* WORK TASK: Within the listing below, the lines to output run from the one containing "Definition is_retry_pause (e" through the one containing "(** The events"; copy them exactly and nothing else.

=== Section Start ===

(* ===== verification/World.v ===== *)
(** * World: effects, package state and the program logic

    A Go function with effects is a computation [M E A].  It runs in a state
    made of the package-level variables of the process ([Globals]) and of the
    environment [E], everything outside the process, and returns

    - an outcome: a value, a run-time panic, or a block (the goroutine waits
      forever on a channel);
    - the new state;
    - the events it produced, in order: each use of the environment.

    Go's multiple results are tuples whose last component is the error
    ([None] for nil). *)

From S2P Require Import Prelude.
From S2P Require Import GoStrings.
From S2P Require Import GoNet.
From S2P Require Import Types.

#[local] Open Scope string_scope.
#[local] Open Scope list_scope.

(** ** Errors

    [ErrorString m] is the value of [errors.New(m)], which [fmt.Errorf] also
    returns here as no call wraps with %w.  Any other dynamic type comes from
    code outside the repository. *)
Inductive error :=
| ErrorString (msg : string)
| OtherError (dyn_type msg : string).

#[global] Instance error_eq_dec : EqDecision error.
Proof. solve_decision. Defined.

(** The [Error()] method. *)
Definition Error (e : error) : string :=
  match e with ErrorString m => m | OtherError _ m => m end.

Definition Errorf (m : string) : option error := Some (ErrorString m).

(** [reflect.DeepEqual(err, fmt.Errorf(m))] for a non-nil [err]: the same
    dynamic type and the same text. *)
Definition DeepEqualErrorf (e : error) (m : string) : bool := e == ErrorString m.

(** ** Package state *)

(** [execHelper] of internal/pkg/ovn/utils.go (the [exec] interface is the
    environment itself). *)
Record execHelper := {
  nbctlPath : string; vsctlPath : string; ipPath : string; hostIP : string; hostPort : string
}.

Record OVNNetworkConf := { conf_Subnet : string; conf_GatewayIP : string; conf_ExcludeIPs : string }.

(** [Controller] of internal/pkg/ovn/ovn.go. *)
Record Controller := { gatewayCache : gmap string string }.

(** [client] of internal/pkg/nfnNotify/server.go; a stream is named by a
    number, [None] is the nil interface. *)
Record client := { context : SubscribeContext; stream : option nat }.

Record Globals := mkGlobals {
  runner : option execHelper;              (* ovn.runner *)
  ovnConf : option OVNNetworkConf;         (* ovn.ovnConf *)
  ovnCtl : option Controller;              (* ovn.ovnCtl *)
  notifServer : option (gmap string client); (* nfn.notifServer.clientList *)
  pnClientset : bool;                      (* nfn.pnClientset is not nil *)
  kubeClientset : bool;                    (* nfn.kubeClientset is not nil *)
  chainRoutingInfo : list RoutingInfo;     (* chaining.chainRoutingInfo *)
  inSync : bool;                           (* agent: inSync *)
  pnCreateStore : list ProviderNetworkCreate (* agent: pnCreateStore *)
}.

Definition set_runner r g := mkGlobals r (ovnConf g) (ovnCtl g) (notifServer g) (pnClientset g)
  (kubeClientset g) (chainRoutingInfo g) (inSync g) (pnCreateStore g).
Definition set_ovnConf c g := mkGlobals (runner g) c (ovnCtl g) (notifServer g) (pnClientset g)
  (kubeClientset g) (chainRoutingInfo g) (inSync g) (pnCreateStore g).
Definition set_ovnCtl c g := mkGlobals (runner g) (ovnConf g) c (notifServer g) (pnClientset g)
  (kubeClientset g) (chainRoutingInfo g) (inSync g) (pnCreateStore g).
Definition set_notifServer n g := mkGlobals (runner g) (ovnConf g) (ovnCtl g) n (pnClientset g)
  (kubeClientset g) (chainRoutingInfo g) (inSync g) (pnCreateStore g).
Definition set_chainRoutingInfo r g := mkGlobals (runner g) (ovnConf g) (ovnCtl g) (notifServer g)
  (pnClientset g) (kubeClientset g) r (inSync g) (pnCreateStore g).
Definition set_inSync b g := mkGlobals (runner g) (ovnConf g) (ovnCtl g) (notifServer g)
  (pnClientset g) (kubeClientset g) (chainRoutingInfo g) b (pnCreateStore g).
Definition set_pnCreateStore l g := mkGlobals (runner g) (ovnConf g) (ovnCtl g) (notifServer g)
  (pnClientset g) (kubeClientset g) (chainRoutingInfo g) (inSync g) l.

(** The variables of a process that has not run anything yet. *)
Definition initGlobals : Globals := mkGlobals None None None None false false [] false [].

(** ** Events *)

Inductive Event :=
| ECmd (path : string) (args : list string) (out stderr : string) (err : option error)
| ESleep (seconds : Z)
| EQuery (what : string)                       (* a read without effect outside *)
| ENetlink (op : string) (args : list string) (err : option error)
| EIPTables (op : string) (args : list string) (err : option error)
| ENetns (path : string) (enter : bool)
| ESend (stream : nat) (msg : Notification) (err : option error)
| EUpdateNetwork (n : Network) (err : option error)
| EStatusNetwork (n : Network) (err : option error)
| EUpdatePn (p : ProviderNetwork) (err : option error)
| EStatusPn (p : ProviderNetwork) (err : option error)
| EClientUpdatePn (ns : string) (p : ProviderNetwork) (err : option error)
| EUpdateNc (c : NetworkChaining) (err : option error)
| EStatusNc (c : NetworkChaining) (err : option error)
| EPatchPod (name patch : string) (err : option error)
| EPatch (kind name patch : string) (err : option error)
| EFile (op path : string) (err : option error).

(** The pause of [runOVNretry] between two attempts. *)
Definition is_retry_pause (e : Event) : bool :=
  match e with ESleep z => bool_decide (z = 2%Z) | _ => false end.

Definition starts_with_pause (es : list Event) : bool :=
  match es with e :: _ => is_retry_pause e | [] => false end.

(** The events with every superseded attempt removed: a command followed by
    the retry pause was refused by the server and is run again. *)
Fixpoint compress (es : list Event) : list Event :=
  match es with
  | [] => []
  | ECmd p a o s e :: es' =>
      if starts_with_pause es' then compress es' else ECmd p a o s e :: compress es'
  | e :: es' => if is_retry_pause e then compress es' else e :: compress es'
  end.

(** The commands of an event list, without the path of the executable. *)
Definition cmd_of (e : Event) : option (string * list string) :=
  match e with ECmd p a _ _ _ => Some (p, a) | _ => None end.
Definition cmds (es : list Event) : list (string * list string) := omap cmd_of es.

(** ** The monad *)

Inductive Res (A : Type) :=
| Val (a : A)
| Panic (why : string)
| Block.
Arguments Val {A} _.
Arguments Panic {A} _.
Arguments Block {A}.

Record St (E : Type) := mkSt { glob : Globals; env : E }.
Arguments mkSt {E} _ _.
Arguments glob {E} _.
Arguments env {E} _.

Definition M (E A : Type) : Type := St E -> Res A * St E * list Event.

#[global] Instance M_ret E : MRet (M E) := fun A a s => (Val a, s, []).
#[global] Instance M_bind E : MBind (M E) := fun A B k m s =>
  match m s with
  | (Val a, s1, e1) => let '(r, s2, e2) := k a s1 in (r, s2, e1 ++ e2)
  | (Panic w, s1, e1) => (Panic w, s1, e1)
  | (Block, s1, e1) => (Block, s1, e1)
  end.

Section ops.
Context {E : Type}.

Definition panic {A} (why : string) : M E A := fun s => (Panic why, s, []).
Definition block {A} : M E A := fun s => (Block, s, []).
Definition get_glob : M E Globals := fun s => (Val (glob s), s, []).
Definition mod_glob (f : Globals -> Globals) : M E () :=
  fun s => (Val (), mkSt (f (glob s)) (env s), []).

(** A use of the environment: an answer, a new environment, one event. *)
Definition prim {A} (f : E -> A * E) (ev : A -> Event) : M E A :=
  fun s => let '(a, e') := f (env s) in (Val a, mkSt (glob s) e', [ev a]).

Definition deref {A} (o : option A) : M E A :=
  match o with Some a => mret a | None => panic "nil pointer dereference" end.

(** [l[i]]. *)
Definition index {A} (l : list A) (i : Z) : M E A :=
  if (i <? 0)%Z then panic "index out of range"
  else match l !! Z.to_nat i with
       | Some a => mret a
       | None => panic "index out of range"
       end.

(** [s[:n]] on a string. *)
Definition slice_to (s : string) (n : nat) : M E string :=
  if (n <=? String.length s)%nat then mret (take_string n s)
  else panic "slice bounds out of range".

(** [for _, x := range xs]: [L] are the variables that the body updates;
    [inr r] leaves the function with result [r]. *)
Fixpoint for_range {X L R} (body : X -> L -> M E (L + R)) (xs : list X) (l : L) : M E (L + R) :=
  match xs with
  | [] => mret (inl l)
  | x :: xs' =>
      body x l ≫= fun r =>
      match r with
      | inl l' => for_range body xs' l'
      | inr ret => mret (inr ret)
      end
  end.
End ops.

(** ** Equations *)

Section equations.
Context {E : Type}.

Lemma ret_bind {A B} (a : A) (k : A -> M E B) s : (mret a ≫= k) s = k a s.
Proof. unfold mbind, M_bind. simpl. by destruct (k a s) as [[r s2] e2]. Qed.

(** Dropping the last character. *)
Lemma slice_last w c :
  @slice_to E (w +:+ String c "") (String.length (w +:+ String c "") - 1) = mret w.
Proof.
  unfold slice_to. rewrite length_append. cbn [String.length]. rewrite Nat.add_sub.
  rewrite (proj2 (Nat.leb_le _ _)) by lia. by rewrite take_string_app.
Qed.

Lemma index_0 {A} (x : A) l : @index E A (x :: l) 0 = mret x.
Proof. done. Qed.

Lemma index_1 {A} (x y : A) l : @index E A (x :: y :: l) 1 = mret y.
Proof. done. Qed.
End equations.

#[export] Hint Rewrite @ret_bind @index_0 @index_1 : ovn_rw.

(** ** Program logic

    [wp m Q s]: running [m] in [s] gives an outcome, a state and a compressed
    event list that satisfy [Q].  Every computation is total, so [wp] is total
    correctness; the side condition that the events do not start with a retry
    pause makes compression compositional. *)
Definition wp {E A} (m : M E A) (Q : Res A -> St E -> list Event -> Prop) (s : St E) : Prop :=
  let '(r, s', es) := m s in starts_with_pause es = false /\ Q r s' (compress es).

Lemma compress_app e1 e2 :
  starts_with_pause e2 = false -> compress (e1 ++ e2) = compress e1 ++ compress e2.
Proof.
  intros H2. induction e1 as [|e e1 IH]; [done|].
  assert (Hs : starts_with_pause (e1 ++ e2) = starts_with_pause e1)
    by (destruct e1; [exact H2|done]).
  simpl. rewrite Hs, IH. by repeat case_match.
Qed.

Lemma starts_with_pause_app e1 e2 :
  starts_with_pause e1 = false -> starts_with_pause e2 = false ->
  starts_with_pause (e1 ++ e2) = false.
Proof. by destruct e1. Qed.

Section wp.
Context {E : Type}.
Implicit Types s : St E.

Lemma wp_mono {A} (m : M E A) (P Q : Res A -> St E -> list Event -> Prop) s :
  (forall r s' es, P r s' es -> Q r s' es) -> wp m P s -> wp m Q s.
Proof. unfold wp. destruct (m s) as [[r s'] es]. intuition eauto. Qed.

Lemma wp_and {A} (m : M E A) (P Q : Res A -> St E -> list Event -> Prop) s :
  wp m P s -> wp m Q s -> wp m (fun r s' es => P r s' es /\ Q r s' es) s.
Proof. unfold wp. destruct (m s) as [[r s'] es]. intuition eauto. Qed.

Lemma wp_elim {A} (m : M E A) Q s r s' es :
  wp m Q s -> m s = (r, s', es) -> Q r s' (compress es).
Proof. unfold wp. intros H Hm. rewrite Hm in H. tauto. Qed.

Lemma wp_ret {A} (a : A) (Q : Res A -> St E -> list Event -> Prop) s :
  Q (Val a) s [] -> wp (mret a) Q s.
Proof. done. Qed.

Lemma wp_panic {A} w (Q : Res A -> St E -> list Event -> Prop) s :
  Q (Panic w) s [] -> wp (panic w) Q s.
Proof. done. Qed.

Lemma wp_block {A} (Q : Res A -> St E -> list Event -> Prop) s :
  Q Block s [] -> wp block Q s.
Proof. done. Qed.

(** The continuation sees the events of the first computation in front. *)
Definition after {A B} (k : A -> M E B) (Q : Res B -> St E -> list Event -> Prop)
    (r : Res A) s (e1 : list Event) : Prop :=
  match r with
  | Val a => wp (k a) (fun r2 s2 e2 => Q r2 s2 (e1 ++ e2)) s
  | Panic w => Q (Panic w) s e1
  | Block => Q Block s e1
  end.

Lemma wp_bind {A B} (m : M E A) (k : A -> M E B) Q s :
  wp m (after k Q) s -> wp (m ≫= k) Q s.
Proof.
  unfold wp, mbind, M_bind, after. destruct (m s) as [[[a|w|] s1] e1]; [|done..].
  unfold wp. destruct (k a s1) as [[r s2] e2]. intros (H1 & H2 & HQ).
  split; [by apply starts_with_pause_app|]. by rewrite compress_app.
Qed.

Lemma wp_get_glob Q s : Q (Val (glob s)) s [] -> wp get_glob Q s.
Proof. done. Qed.

Lemma wp_mod_glob f Q s : Q (Val ()) (mkSt (f (glob s)) (env s)) [] -> wp (mod_glob f) Q s.
Proof. done. Qed.

Lemma wp_prim {A} (f : E -> A * E) ev Q s :
  (forall a e', f (env s) = (a, e') -> is_retry_pause (ev a) = false /\
     Q (Val a) (mkSt (glob s) e') [ev a]) ->
  wp (prim f ev) Q s.
Proof.
  unfold wp, prim. destruct (f (env s)) as [a e'] eqn:Hf. intros H.
  destruct (H a e' eq_refl) as [Hp HQ]. split; [done|].
  simpl. destruct (ev a); try done. simpl in *. by rewrite Hp.
Qed.

(** The same when any answer will do. *)
Lemma wp_ask {A} (f : E -> A * E) ev Q s :
  (forall a e', is_retry_pause (ev a) = false /\ Q (Val a) (mkSt (glob s) e') [ev a]) ->
  wp (prim f ev) Q s.
Proof. intros H. apply wp_prim. intros a e' _. apply H. Qed.

(** Loop rule: [I done l es] holds before each round, [done] being the
    elements visited; a round keeps it or leaves the function. *)
Lemma wp_for_range {X L R} (body : X -> L -> M E (L + R))
    (I : list X -> L -> St E -> list Event -> Prop)
    (Q : Res (L + R) -> St E -> list Event -> Prop) xs l s :
  I [] l s [] ->
  (forall dn x rest l s es, xs = dn ++ x :: rest -> I dn l s es ->
     wp (body x l) (fun r s' es' =>
       match r with
       | Val (inl l') => I (dn ++ [x]) l' s' (es ++ es')
       | Val (inr ret) => Q (Val (inr ret)) s' (es ++ es')
       | Panic w => Q (Panic w) s' (es ++ es')
       | Block => Q Block s' (es ++ es')
       end) s) ->
  (forall l s es, I xs l s es -> Q (Val (inl l)) s es) ->
  wp (for_range body xs l) Q s.
Proof.
  intros HI Hbody Hend.
  enough (G : forall rest dn l s es, xs = dn ++ rest -> I dn l s es ->
    wp (for_range body rest l) (fun r s' es' => Q r s' (es ++ es')) s).
  { specialize (G xs [] l s [] eq_refl HI). done. }
  induction rest as [|x rest IH]; intros dn l' s' es Hxs HI'.
  - apply wp_ret. rewrite app_nil_r in *. subst. by apply Hend.
  - cbn [for_range]. apply wp_bind. eapply wp_mono; [|by eapply Hbody].
    intros [[l2|ret]|w|] s2 e2; cbn [after]; [| |done|done].
    + intros HI2.
      apply (wp_mono _ (fun r s' es' => Q r s' ((es ++ e2) ++ es'))).
      { intros r s3 e3. by rewrite <- app_assoc. }
      apply (IH (dn ++ [x])); [|done]. by rewrite <- app_assoc.
    + intros HQ. apply wp_ret. by rewrite app_nil_r.
Qed.
End wp.

#[export] Hint Resolve wp_ret : ovn.

(** One structural step of a [wp] goal. *)
Ltac wp_step :=
  lazymatch goal with
  | |- wp (mret _) _ _ => apply wp_ret
  | |- wp (_ ≫= _) _ _ => apply wp_bind
  | |- wp (deref (Some _)) _ _ => apply wp_ret
  | |- wp (deref None) _ _ => apply wp_panic
  | |- wp (panic _) _ _ => apply wp_panic
  | |- wp block _ _ => apply wp_block
  | |- wp get_glob _ _ => apply wp_get_glob
  | |- wp (mod_glob _) _ _ => apply wp_mod_glob
  | |- after _ _ (Val _) _ _ => cbn [after]
  | |- after _ _ (Panic _) _ _ => cbn [after]
  | |- after _ _ Block _ _ => cbn [after]
  end.
Ltac wp_steps := repeat wp_step.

=== Section End ===

* REPLY:
Definition is_retry_pause (e : Event) : bool :=
  match e with ESleep z => bool_decide (z = 2%Z) | _ => false end.

Definition starts_with_pause (es : list Event) : bool :=
  match es with e :: _ => is_retry_pause e | [] => false end.

(** The events with every superseded attempt removed: a command followed by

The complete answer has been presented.